A new feature has been added to H2O-3 open source, isolation forests. I've always been a fan of understanding outliers and love using One Class SVM's as a method, but the isolation forests appear to be better in finding outliers, in most cases.

From the H2O.ai blog:

There are multiple approaches to an unsupervised anomaly detection problem that try to exploit the differences between the properties of common and unique observations. The idea behind the Isolation Forest is as follows.

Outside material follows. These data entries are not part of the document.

(* ===== verification/Formats.v ===== *)
(** The descriptors of the on-disk format and the metadata catalog
    (src/include/quartz/format, src/src/format, src/src/metadata): magic numbers,
    versions, feature flags, object ids, the database header, the superblock, the
    metadata and schema descriptors, their validator, the compatibility rules and
    the in-memory catalog.

    The random words of [ObjectId::generate] are arguments.  A [std::unordered_map]
    has no order the code may rely on, so the lists of ids of the catalog are those
    of a [gmap]. *)
From Stdlib Require Import Ascii.
From stdpp Require Import base strings list gmap pretty.
From Stdlib Require Import ZArith Lia.
From S2P Require Import Prelude Config.

(** ** MagicNumbers *)
Definition kDatabaseMagic : Z := 0x51444231.
Definition kSuperblockMagic : Z := 0x51444253.
Definition kPageMagic : Z := 0x50475132.
Definition kFreeListMagic : Z := 0x464C5133.
Definition kMetadataMagic : Z := 0x4D445134.
Definition kJournalMagic : Z := 0x4A524E35.
Definition kFormatMagicV1 : Z := 0x51444231.
Definition kFormatMagicV2 : Z := 0x51444232.

Definition MagicNumbers_isValid (value : Z) : bool :=
  (value =? kFormatMagicV1) || (value =? kFormatMagicV2).
Definition MagicNumbers_isRecognized (value : Z) : bool :=
  (value =? kDatabaseMagic) || (value =? kSuperblockMagic) || (value =? kPageMagic)
  || (value =? kFreeListMagic) || (value =? kMetadataMagic) || (value =? kJournalMagic).

(** ** Versioning *)
Definition kMajorVersion : Z := 1.
Definition kMinorVersion : Z := 0.
Definition kPatchVersion : Z := 0.

Record Version : Set := mkVersion { v_major : Z; v_minor : Z; v_patch : Z }.
Definition Version_eqb (a b : Version) : bool :=
  (v_major a =? v_major b) && (v_minor a =? v_minor b) && (v_patch a =? v_patch b).
Definition Version_isCompatible (v required : Version) : bool :=
  (v_major v =? v_major required) && (v_minor required <=? v_minor v).
Definition Versioning_current : Version := mkVersion kMajorVersion kMinorVersion kPatchVersion.

Definition Versioning_validate (v : Version) : outcome unit :=
  if negb (v_major v =? kMajorVersion)
  then invalidArgument ("Version major mismatch: expected " +:+ pretty kMajorVersion +:+
                        ", got " +:+ pretty (v_major v))
  else if kMinorVersion <? v_minor v
  then invalidArgument ("Version minor too new: reader supports up to " +:+
                        pretty kMinorVersion +:+ ", got " +:+ pretty (v_minor v))
  else Ok tt.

  • We start by building multiple decision trees such that the trees isolate the observations in their leaves. Ideally, each leaf of the tree isolates exactly one observation from your data set. The trees are being split randomly. We assume that if one observation is similar to others in our data set, it will take more random splits to perfectly isolate this observation, as opposed to isolating an outlier.
  • For an outlier that has some feature values significantly different from the other observations, randomly finding the split isolating it should not be too hard. As we build multiple isolation trees, hence the isolation forest, for each observation we can calculate the average number of splits across all the trees that isolate the observation. The average number of splits is then used as a score, where the less splits the observation needs, the more likely it is to be anomalous.

While there's other methods of outlier detection like LOF (local outlier factor), it appears that Isolation Forests tend to be better than One Class SVM's in finding outliers.

See this handy image from Scikit-Learn site:

Anomaly Detection Comparison
Anomaly Detection Comparison

Interesting indeed. I plan on using this new feature on some work I'm doing for customers.